Your goal.
The result should consist solely of the line containing "Lemma keeps_timestamp (R" and the lines that follow it below, each reproduced exactly, the last line included.

>>>

(* ===== verification/Host.v ===== *)
(** The Soroban host as the contracts see it: typed ledger storage, the ledger
    clock, [require_auth], the event log, and the Stellar Asset Contract (SAC)
    interface.  The SAC is not part of this repository: it is the parameter
    [TokenInterface], what the contracts rely on is [TokenLaws], and [Sac] is a
    concrete instance used by the witnesses. *)
From S2P Require Import Prelude.

(** * Typed storage

    A contract's ledger entries are keyed by its [DataKey] enum; [val k] is the
    type the source reads and writes under [k].  [env.storage().*.get(k)] is
    [get k], [set] is [put], [has] and [remove] keep their names.  Instance and
    persistent storage are one map, since no key is used in both.  Entry TTLs
    ([extend_ttl]) are not modelled: an entry lives until it is removed. *)

Class Schema (K : Type) : Type := {
  key_dec : EqDecision K;
  val : K → Type
}.
#[export] Existing Instance key_dec.

Definition storage (K : Type) `{Schema K} : Type := ∀ k : K, option (val k).

Definition st_empty {K} `{Schema K} : storage K := λ _, None.

Definition st_set {K} `{Schema K} (s : storage K) (k : K) (v : option (val k)) :
    storage K :=
  λ k', match decide (k = k') with
        | left e => eq_rect k (λ x, option (val x)) v k' e
        | right _ => s k'
        end.

Lemma st_set_eq {K} `{Schema K} (s : storage K) k v : st_set s k v k = v.
Proof.
  unfold st_set. destruct (decide (k = k)) as [e | n]; [| done].
  by rewrite (proof_irrel e eq_refl).
Qed.

Lemma st_set_ne {K} `{Schema K} (s : storage K) k k' v :
  k ≠ k' → st_set s k v k' = s k'.
Proof. intros. unfold st_set. by destruct (decide (k = k')). Qed.

(** * The world an invocation runs in *)

(** What changes from one invocation to the next: the addresses whose
    [require_auth] succeeds, the ledger's close time and its sequence number. *)
Record Ctx : Type := mkCtx {
  auth : Address → bool;
  now : Z;
  ledger_seq : Z
}.

(** [store]: this contract's entries; [ext]: every other contract;
    [events]: the log, newest first. *)
Record world (K X Ev : Type) `{Schema K} : Type := mkWorld {
  self : Address;
  ctx : Ctx;
  store : storage K;
  ext : X;
  events : list Ev
}.
Arguments mkWorld {K X Ev _} self ctx store ext events.
Arguments self {K X Ev _} w.
Arguments ctx {K X Ev _} w.
Arguments store {K X Ev _} w k.
Arguments ext {K X Ev _} w.
Arguments events {K X Ev _} w.

Definition with_ctx {K X Ev} `{Schema K} (c : Ctx) (w : world K X Ev) : world K X Ev :=
  mkWorld (self w) c (store w) (ext w) (events w).
Definition with_store {K X Ev} `{Schema K} (s : storage K) (w : world K X Ev) : world K X Ev :=
  mkWorld (self w) (ctx w) s (ext w) (events w).
Definition with_ext {K X Ev} `{Schema K} (x : X) (w : world K X Ev) : world K X Ev :=
  mkWorld (self w) (ctx w) (store w) x (events w).
Definition with_event {K X Ev} `{Schema K} (e : Ev) (w : world K X Ev) : world K X Ev :=
  mkWorld (self w) (ctx w) (store w) (ext w) (e :: events w).

Section ops.
Context {K X Ev E : Type} `{Schema K}.
Abbreviation W := (world K X Ev).

Definition get (k : K) : M W E (option (val k)) := reads (λ w, store w k).
(** [get(k).unwrap_or(d)] *)
Definition get_or (k : K) (d : val k) : M W E (val k) :=
  reads (λ w, default d (store w k)).
Definition has (k : K) : M W E bool := reads (λ w, bool_decide (is_Some (store w k))).
Definition put (k : K) (v : val k) : M W E unit :=
  modify (λ w, with_store (st_set (store w) k (Some v)) w).
Definition remove (k : K) : M W E unit :=
  modify (λ w, with_store (st_set (store w) k None) w).
Definition publish (e : Ev) : M W E unit := modify (with_event e).

Definition timestamp : M W E Z := reads (λ w, now (ctx w)).
Definition sequence : M W E Z := reads (λ w, ledger_seq (ctx w)).
Definition current_contract : M W E Address := reads self.

(** [a.require_auth()]: a failing authorization traps. *)
Definition require_auth (a : Address) : M W E unit := λ w,
  if auth (ctx w) a then Done tt w else Fault Panic.

(** A cross-contract call that must succeed: a failing callee traps. *)
Definition invoke {A} (f : X → option (A * X)) : M W E A := λ w,
  match f (ext w) with
  | Some (a, x) => Done a (with_ext x w)
  | None => Fault Panic
  end.

(** A [try_*] call: the host rolls the callee back and reports [None]. *)
Definition try_invoke {A} (f : X → option (A * X)) : M W E (option A) := λ w,
  match f (ext w) with
  | Some (a, x) => Done (Some a) (with_ext x w)
  | None => Done None w
  end.

Lemma get_done k v w w' : get k w = Done v w' ↔ v = store w k ∧ w' = w.
Proof. exact (reads_done _ _ _ _). Qed.
Lemma get_or_done k d v w w' : get_or k d w = Done v w' ↔ v = default d (store w k) ∧ w' = w.
Proof. exact (reads_done _ _ _ _). Qed.
Lemma has_done k b w w' :
  has k w = Done b w' ↔ b = bool_decide (is_Some (store w k)) ∧ w' = w.
Proof. exact (reads_done _ _ _ _). Qed.
Lemma put_done k v u w w' :
  put k v w = Done u w' ↔ w' = with_store (st_set (store w) k (Some v)) w.
Proof. exact (modify_done _ _ _ _). Qed.
Lemma remove_done k u w w' :
  remove k w = Done u w' ↔ w' = with_store (st_set (store w) k None) w.
Proof. exact (modify_done _ _ _ _). Qed.
Lemma publish_done e u w w' : publish e w = Done u w' ↔ w' = with_event e w.
Proof. exact (modify_done _ _ _ _). Qed.
Lemma timestamp_done t w w' : timestamp w = Done t w' ↔ t = now (ctx w) ∧ w' = w.
Proof. exact (reads_done _ _ _ _). Qed.
Lemma sequence_done t w w' :
  sequence w = Done t w' ↔ t = ledger_seq (ctx w) ∧ w' = w.
Proof. exact (reads_done _ _ _ _). Qed.
Lemma current_contract_done a w w' :
  current_contract w = Done a w' ↔ a = self w ∧ w' = w.
Proof. exact (reads_done _ _ _ _). Qed.
Lemma require_auth_done a u w w' :
  require_auth a w = Done u w' ↔ auth (ctx w) a = true ∧ w' = w.
Proof. unfold require_auth. destruct u, (auth (ctx w) a); naive_solver. Qed.
Lemma invoke_done {A} (f : X → option (A * X)) a w w' :
  invoke f w = Done a w' ↔ ∃ x, f (ext w) = Some (a, x) ∧ w' = with_ext x w.
Proof. unfold invoke. destruct (f (ext w)) as [[??]|]; naive_solver. Qed.
Lemma try_invoke_done {A} (f : X → option (A * X)) o w w' :
  try_invoke f w = Done o w' ↔
    (∃ a x, f (ext w) = Some (a, x) ∧ o = Some a ∧ w' = with_ext x w) ∨
    (f (ext w) = None ∧ o = None ∧ w' = w).
Proof. unfold try_invoke. destruct (f (ext w)) as [[??]|]; naive_solver. Qed.
End ops.

(** ** Automation

    [minv H] turns [H : m w = Done a w'] into the facts of the run: the guards
    that passed and the world left. *)

(** Inversions of a component's own helpers, added by that component with
    [Ltac minv_ext H ::= ...]. *)
Ltac minv_ext H := fail.

Ltac minv_atom H :=
  first
    [ minv_ext H
    | apply ret_done in H as [? ?]
    | apply reject_if_done in H as [? ?]
    | apply ok_or_done in H as [? ?]
    | apply unwrap_done in H as [? ?]
    | apply get_done in H as [? ?]
    | apply get_or_done in H as [? ?]
    | apply has_done in H as [? ?]
    | apply put_done in H
    | apply remove_done in H
    | apply publish_done in H
    | apply timestamp_done in H as [? ?]
    | apply sequence_done in H as [? ?]
    | apply current_contract_done in H as [? ?]
    | apply require_auth_done in H as [? ?]
    | apply invoke_done in H as (? & ? & ?)
    | apply map_err_done in H
    | apply throw_done in H; contradiction
    | apply panic_done in H; contradiction
    | apply reads_done in H as [? ?]
    | apply modify_done in H ].

Ltac minv_subst := repeat match goal with
  | H : ?x = _ |- _ => is_var x; subst x
  | H : _ = ?x |- _ => is_var x; subst x
  end.

Ltac minv_step H :=
  lazymatch type of H with
  | mbind _ _ _ = Done _ _ =>
      let a := fresh "a" in let w := fresh "w" in let Hm := fresh "Hm" in
      apply bind_done in H as (a & w & Hm & H);
      cbv beta in H; minv_loop Hm
  | (if ?b then _ else _) _ = Done _ _ => destruct b eqn:?
  | (match ?o with _ => _ end) _ = Done _ _ => destruct o eqn:?
  | (let _ := _ in _) _ = Done _ _ => cbv zeta in H
  | (if ?b then _ else _) = Done _ _ => destruct b eqn:?
  | (match ?o with _ => _ end) = Done _ _ => destruct o eqn:?
  | _ => minv_atom H; minv_subst
  end
with minv_loop H := repeat (progress (minv_step H; try (cbv beta in H))).

Ltac minv H := cbv beta in H; minv_loop H; simpl in *;
  repeat match goal with u : unit |- _ => destruct u end; try done.

(** [sto] reads stored entries back through a chain of updates. *)
Ltac sto := repeat (first
  [ rewrite st_set_eq
  | rewrite st_set_ne by (first [done | congruence | naive_solver]) ]; simpl).

Ltac sto_in H := repeat (first
  [ rewrite st_set_eq in H
  | rewrite st_set_ne in H by (first [done | congruence | naive_solver]) ]; simpl in H).

(** Running a bind forwards: [go] when the head computes. *)
Ltac go_by t := eapply done_bind; [t |].
Ltac go := go_by ltac:(reflexivity).

(** ** Frames

    [touches S]: an invocation keeps its address and context and every entry
    whose key is outside [S].  [quiet]: it leaves every other contract alone. *)
Section frames.
Context {K X Ev E : Type} `{Schema K}.
Abbreviation W := (world K X Ev).

Definition touches (S : K → bool) : relation W := λ w w',
  self w' = self w ∧ ctx w' = ctx w ∧ ∀ k, S k = false → store w' k = store w k.
Definition quiet : relation W := λ w w', ext w' = ext w.

#[export] Instance touches_preorder S : PreOrder (touches S).
Proof.
  split; [done |]. intros w1 w2 w3 (? & ? & H12) (? & ? & H23).
  repeat split; [congruence.. |]. intros k Hk. rewrite H23, H12; done.
Qed.
#[export] Instance quiet_preorder : PreOrder quiet.
Proof. split; unfold quiet; [done |]. intros ???. congruence. Qed.

(** [inner S]: both. *)
Definition inner (S : K → bool) : relation W := λ w w', touches S w w' ∧ quiet w w'.
#[export] Instance inner_preorder S : PreOrder (inner S).
Proof.
  split; [done |]. intros w1 w2 w3 [??] [??]. split; by etrans.
Qed.

Lemma keeps_get (R : relation W) `{!PreOrder R} k : keeps R (get k : M W E _).
Proof. by apply keeps_reads. Qed.
Lemma keeps_get_or (R : relation W) `{!PreOrder R} k d : keeps R (get_or k d : M W E _).
Proof. by apply keeps_reads. Qed.
Lemma keeps_has (R : relation W) `{!PreOrder R} k : keeps R (has k : M W E _).
Proof. by apply keeps_reads. Qed.
Lemma keeps_timestamp (R : relation W) `{!PreOrder R} : keeps R (timestamp : M W E _).
Proof. by apply keeps_reads. Qed.
Lemma keeps_sequence (R : relation W) `{!PreOrder R} : keeps R (sequence : M W E _).
Proof. by apply keeps_reads. Qed.
Lemma keeps_current_contract (R : relation W) `{!PreOrder R} :
  keeps R (current_contract : M W E _).
Proof. by apply keeps_reads. Qed.
Lemma keeps_require_auth (R : relation W) `{!PreOrder R} a :
  keeps R (require_auth a : M W E unit).
Proof. by intros w u w' [_ ->]%require_auth_done. Qed.

Lemma touches_put (S : K → bool) k v : S k = true → keeps (touches S) (put k v : M W E _).
Proof.
  intros HS w u w' ->%put_done. repeat split; simpl. intros k' Hk'.
  apply st_set_ne. congruence.
Qed.
Lemma touches_remove (S : K → bool) k : S k = true → keeps (touches S) (remove k : M W E _).
Proof.
  intros HS w u w' ->%remove_done. repeat split; simpl. intros k' Hk'.
  apply st_set_ne. congruence.
Qed.
Lemma touches_publish (S : K → bool) e : keeps (touches S) (publish e : M W E _).
Proof. by intros w u w' ->%publish_done. Qed.
Lemma touches_invoke (S : K → bool) {A} (f : X → option (A * X)) :
  keeps (touches S) (invoke f : M W E A).
Proof. intros w u w' (x & _ & ->)%invoke_done. done. Qed.
Lemma touches_try_invoke (S : K → bool) {A} (f : X → option (A * X)) :
  keeps (touches S) (try_invoke f : M W E (option A)).
Proof. by intros w u w' [(?&?&_&_&->) | (_&_&->)]%try_invoke_done. Qed.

<<<

Reply.
Lemma keeps_timestamp (R : relation W) `{!PreOrder R} : keeps R (timestamp : M W E _).
Proof. by apply keeps_reads. Qed.
Lemma keeps_sequence (R : relation W) `{!PreOrder R} : keeps R (sequence : M W E _).
Proof. by apply keeps_reads. Qed.
Lemma keeps_current_contract (R : relation W) `{!PreOrder R} :
  keeps R (current_contract : M W E _).
Proof. by apply keeps_reads. Qed.
Lemma keeps_require_auth (R : relation W) `{!PreOrder R} a :
  keeps R (require_auth a : M W E unit).
Proof. by intros w u w' [_ ->]%require_auth_done. Qed.

Lemma touches_put (S : K → bool) k v : S k = true → keeps (touches S) (put k v : M W E _).
Proof.
  intros HS w u w' ->%put_done. repeat split; simpl. intros k' Hk'.
  apply st_set_ne. congruence.
Qed.
Lemma touches_remove (S : K → bool) k : S k = true → keeps (touches S) (remove k : M W E _).
Proof.
  intros HS w u w' ->%remove_done. repeat split; simpl. intros k' Hk'.
  apply st_set_ne. congruence.
Qed.
Lemma touches_publish (S : K → bool) e : keeps (touches S) (publish e : M W E _).
Proof. by intros w u w' ->%publish_done. Qed.
Lemma touches_invoke (S : K → bool) {A} (f : X → option (A * X)) :
  keeps (touches S) (invoke f : M W E A).
Proof. intros w u w' (x & _ & ->)%invoke_done. done. Qed.
Lemma touches_try_invoke (S : K → bool) {A} (f : X → option (A * X)) :
  keeps (touches S) (try_invoke f : M W E (option A)).
Proof. by intros w u w' [(?&?&_&_&->) | (_&_&->)]%try_invoke_done. Qed.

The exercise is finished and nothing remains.